Saved entries
————
(* ===== verification/PciLifeIo.v ===== *)
(** * PciLifeIo: queue memory and the admin queue across set-up and tear-down

    Facts of [PciSetup]'s operations that binding, resetting and removing a
    device need and that hold on every path: a queue has memory exactly if it
    is counted, set-up that succeeds leaves the admin queue enabled, and
    disabling a device whose online queues are tracked leaves none. *)
From S2P Require Import Prelude.
From S2P Require Import Uapi.
From S2P Require Import Kernel.
From S2P Require Import PciData.
From S2P Require Import PciSetup.
From S2P Require Import PciSetupSpec.
From S2P Require Import PciHmb.
From S2P Require Import CoreCtrl.
From S2P Require Import PciLife.

Implicit Types s : iostate.

(** ** Memory follows the count *)

Record mem_wf s : Prop := {
  mw_len : Z.of_nat (length (io_queues (the_dev s))) = nr_allocated_queues (nd_of s);
  mw_count : 0 ≤ queue_count (the_dev s) ≤ nr_allocated_queues (nd_of s);
  mw_poll : 0 ≤ nr_poll_queues (nd_of s);
  mw_alloc i q : io_queues (the_dev s) !! i = Some q → ioq_allocated q = bool_decide (Z.of_nat i < queue_count (the_dev s));
}.

(** The queue share, the memory and a mapped BAR are kept. *)
Definition mem_kept s s' : Prop :=
  (mem_wf s → mem_wf s') ∧ nr_allocated_queues (nd_of s') = nr_allocated_queues (nd_of s)
  ∧ nd_cap_kernel_ioq (nd_of s') = nd_cap_kernel_ioq (nd_of s)
  ∧ (bar_mapped (the_dev s) = true → bar_mapped (the_dev s') = true).

#[export] Instance mem_kept_preorder : PreOrder mem_kept.
Proof.
  split; [by intros s|]. intros s1 s2 s3 (H1 & E1 & F1 & G1) (H2 & E2 & F2 & G2). split_and!; [auto|congruence|congruence|auto].
Qed.

(** The admin queue stays enabled. *)
Definition admin_on s : Prop := ∃ q, io_queues (the_dev s) !! 0%nat = Some q ∧ ioq_enabled q = true.
Definition admin_kept s s' : Prop := admin_on s → admin_on s'.

#[export] Instance admin_kept_preorder : PreOrder admin_kept.
Proof. split; [by intros s ?|]. intros s1 s2 s3 H1 H2 H. by apply H2, H1. Qed.

(** Both at once. *)
Definition io_kept s s' : Prop := mem_kept s s' ∧ admin_kept s s'.
#[export] Instance io_kept_preorder : PreOrder io_kept.
Proof. split; [intros s; split; reflexivity|]. intros s1 s2 s3 [H1 G1] [H2 G2]. split; by etrans. Qed.

Lemma mem_wf_upd s i q q' :
  mem_wf s → io_queues (the_dev s) !! i = Some q → ioq_allocated q' = ioq_allocated q →
  mem_wf (s <| the_dev ::= λ d, d <| io_queues ::= <[i := q']> |> |>).
Proof.
  intros [Hl Hc Hp Ha] Hi Hq. split; [cbn; rewrite length_insert; exact Hl|exact Hc|exact Hp|].
  intros j x Hj. cbn in Hj. change (queue_count _) with (queue_count (the_dev s)).
  destruct (decide (i = j)) as [->|Hne]; [|rewrite list_lookup_insert_ne in Hj by done; by apply Ha].
  rewrite list_lookup_insert_eq in Hj by (by eapply lookup_lt_Some). simplify_eq. rewrite Hq. by apply Ha.
Qed.

Lemma kept_same s s' : the_dev s' = the_dev s → io_kept s s'.
Proof.
  intros E. unfold io_kept, mem_kept, admin_kept, admin_on, nd_of. rewrite E. split; [|done]. split; [|done].
  intros [Hl Hc Hp Ha]. split; unfold nd_of in *; by rewrite E.
Qed.

Lemma kept_ask {A} (f : nat → A) : frames io_kept (ask f).
Proof. intros s. by apply kept_same. Qed.
Lemma kept_emit e : frames io_kept (emit_io e).
Proof. intros s. by apply kept_same. Qed.
Lemma kept_nd f :
  (∀ nd, nr_allocated_queues (f nd) = nr_allocated_queues nd ∧ nd_cap_kernel_ioq (f nd) = nd_cap_kernel_ioq nd
    ∧ (0 ≤ nr_poll_queues nd → 0 ≤ nr_poll_queues (f nd))) →
  frames io_kept (upd_nd f).
Proof.
  intros Hf s. destruct (Hf (nd_of s)) as (E1 & E2 & E3). split; [|exact id]. split_and!; [|exact E1|exact E2|exact id].
  intros [Hl Hc Hp Ha]. split; [..|exact Ha]; unfold nd_of in *; cbn; rewrite ?E1; [exact Hl|exact Hc|by apply E3].
Qed.
Lemma kept_dev f :
  (∀ d, io_queues (f d) = io_queues d ∧ queue_count (f d) = queue_count d ∧ io_ndev (f d) = io_ndev d
    ∧ (bar_mapped d = true → bar_mapped (f d) = true)) →
  frames io_kept (upd_dev f).
Proof.
  intros Hf s. destruct (Hf (the_dev s)) as (E1 & E2 & E3 & E4). unfold io_kept, mem_kept, admin_kept, admin_on, nd_of. cbn.
  rewrite E1, E3. split; [|done]. split; [|done]. intros [Hl Hc Hp Ha]. split; unfold nd_of in *; cbn; rewrite ?E1, ?E2, ?E3; done.
Qed.

Lemma kept_get_ioq qid : frames io_kept (get_ioq qid).
Proof.
  intros s. apply kept_same. unfold get_ioq, mbind, M_bind, gets. cbn. case_bool_decide; [|done]. by destruct (io_queues _ !! _).
Qed.

Lemma kept_upd_ioq qid f :
  (∀ q, ioq_allocated (f q) = ioq_allocated q ∧ (ioq_enabled q = true → ioq_enabled (f q) = true)) → frames io_kept (upd_ioq qid f).
Proof.
  intros Hf s. unfold upd_ioq, get_ioq, upd_dev, modify, mbind, M_bind, gets. cbn. case_bool_decide; [|by apply kept_same].
  destruct (io_queues (the_dev s) !! Z.to_nat qid) as [q|] eqn:E; [|by apply kept_same]. cbn. destruct (Hf q) as [Hf1 Hf2]. split.
  - split; [|done]. intros Hw. by eapply mem_wf_upd.
  - intros (q0 & E0 & Hon). unfold admin_on. cbn. destruct (decide (Z.to_nat qid = 0%nat)) as [Hz|Hz].
    + rewrite Hz in E |- *. rewrite E in E0. simplify_eq. exists (f q0). rewrite list_lookup_insert_eq by (by eapply lookup_lt_Some). auto.
    + exists q0. by rewrite list_lookup_insert_ne.
Qed.

Lemma frames_if {R : iostate → iostate → Prop} {A} (b : bool) (m1 m2 : M iostate A) :
  frames R m1 → frames R m2 → frames R (if b then m1 else m2).
Proof. by destruct b. Qed.

(** One step of a framing proof. *)
Ltac kept_step :=
  match goal with
  | |- frames _ (mbind _ _) => apply frames_bind; [apply _| |intros ?]
  | |- frames _ (mret _) => apply frames_ret; apply _
  | |- frames _ (gets _) => apply frames_gets; apply _
  | |- frames _ (crash _) => apply frames_crash; apply _
  | |- frames _ (from_opt _ _) => apply frames_from_opt; apply _
  | |- frames _ (ask _) => apply kept_ask
  | |- frames _ (emit_io _) => apply kept_emit
  | |- frames _ (get_ioq _) => apply kept_get_ioq
  | |- frames _ (upd_nd _) => apply kept_nd; by intros []
  | |- frames _ (upd_dev _) => apply kept_dev; by intros []
  | |- frames _ (upd_ioq _ _) => apply kept_upd_ioq; by intros []
  | |- frames _ (when _ _) => apply frames_when; [apply _|]
  | |- frames _ (if _ then _ else _) => apply frames_if
  | |- frames _ (let '_ := ?x in _) => destruct x
  | |- frames _ (match ?x with _ => _ end) => destruct x
  end; cbv beta zeta.
Ltac kept := repeat kept_step.

Section frames.
Context (env : io_env) (Hmap : ∀ n, ie_ioremap env n = true).

Lemma kept_unlock : frames io_kept unlock.
Proof. unfold unlock. kept. Qed.
Lemma kept_trylock : frames io_kept (nvme_setup_io_queues_trylock env).
Proof. unfold nvme_setup_io_queues_trylock. kept. Qed.
Lemma kept_remap size : frames io_kept (nvme_remap_bar env size).
Proof.
  unfold nvme_remap_bar. apply frames_bind; [apply _|apply frames_gets; apply _|]. intros s0.
  apply frames_if; [apply frames_ret; apply _|]. apply frames_if; [apply frames_ret; apply _|].
  intros s. unfold ask, mbind, M_bind, gets, modify, mret, M_ret. cbn. rewrite Hmap. cbn.
  etrans; [by apply (kept_same s (s <| io_clock ::= S |>))|]. apply (kept_dev (λ d, d <| bar_mapped := true |> <| bar_mapped_size := size |>)).
  by intros [].
Qed.
Lemma kept_fit_bar nr : frames io_kept (fit_bar env nr).
Proof. induction nr as [|nr IH]; cbn [fit_bar]; kept; [apply kept_remap|apply IH]. Qed.
Lemma kept_request_irq qid : frames io_kept (queue_request_irq env qid).
Proof. unfold queue_request_irq. kept. Qed.
Lemma kept_setup_irqs nr : frames io_kept (nvme_setup_irqs env nr).
Proof. unfold nvme_setup_irqs. kept. Qed.
Lemma kept_alloc_sq qid : frames io_kept (nvme_alloc_sq_cmds env qid).
Proof. unfold nvme_alloc_sq_cmds. kept. Qed.
Lemma kept_create_queue qid polled : frames io_kept (nvme_create_queue env qid polled).
Proof.
  unfold nvme_create_queue, adapter_alloc_cq, adapter_alloc_sq. kept;
    auto using kept_trylock, kept_unlock, kept_request_irq.
Qed.
Lemma kept_create_loop n i rw ret : frames io_kept (create_queues_loop env n i rw ret).
Proof. revert i ret. induction n as [|n IH]; intros i ret; cbn [create_queues_loop]; kept; [apply kept_create_queue|apply IH]. Qed.
Lemma kept_set_queue_count count : frames io_kept (snvme_set_queue_count env count).
Proof. unfold snvme_set_queue_count. kept. Qed.
Lemma kept_setup_cmb nr : frames io_kept (setup_cmb nr).
Proof. unfold setup_cmb. kept. Qed.
Lemma kept_delete_send nr sent ev : frames io_kept (delete_send env nr sent ev).
Proof. revert sent. induction nr as [|nr IH]; intros sent; cbn [delete_send]; kept. apply IH. Qed.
————
Can you repeat, word for word, every line above from the one containing "Proof. by destruct b. Qed." down to the one containing "(emit_io _) => apply kept_emit", including both?

Proof. by destruct b. Qed.

(** One step of a framing proof. *)
Ltac kept_step :=
  match goal with
  | |- frames _ (mbind _ _) => apply frames_bind; [apply _| |intros ?]
  | |- frames _ (mret _) => apply frames_ret; apply _
  | |- frames _ (gets _) => apply frames_gets; apply _
  | |- frames _ (crash _) => apply frames_crash; apply _
  | |- frames _ (from_opt _ _) => apply frames_from_opt; apply _
  | |- frames _ (ask _) => apply kept_ask
  | |- frames _ (emit_io _) => apply kept_emit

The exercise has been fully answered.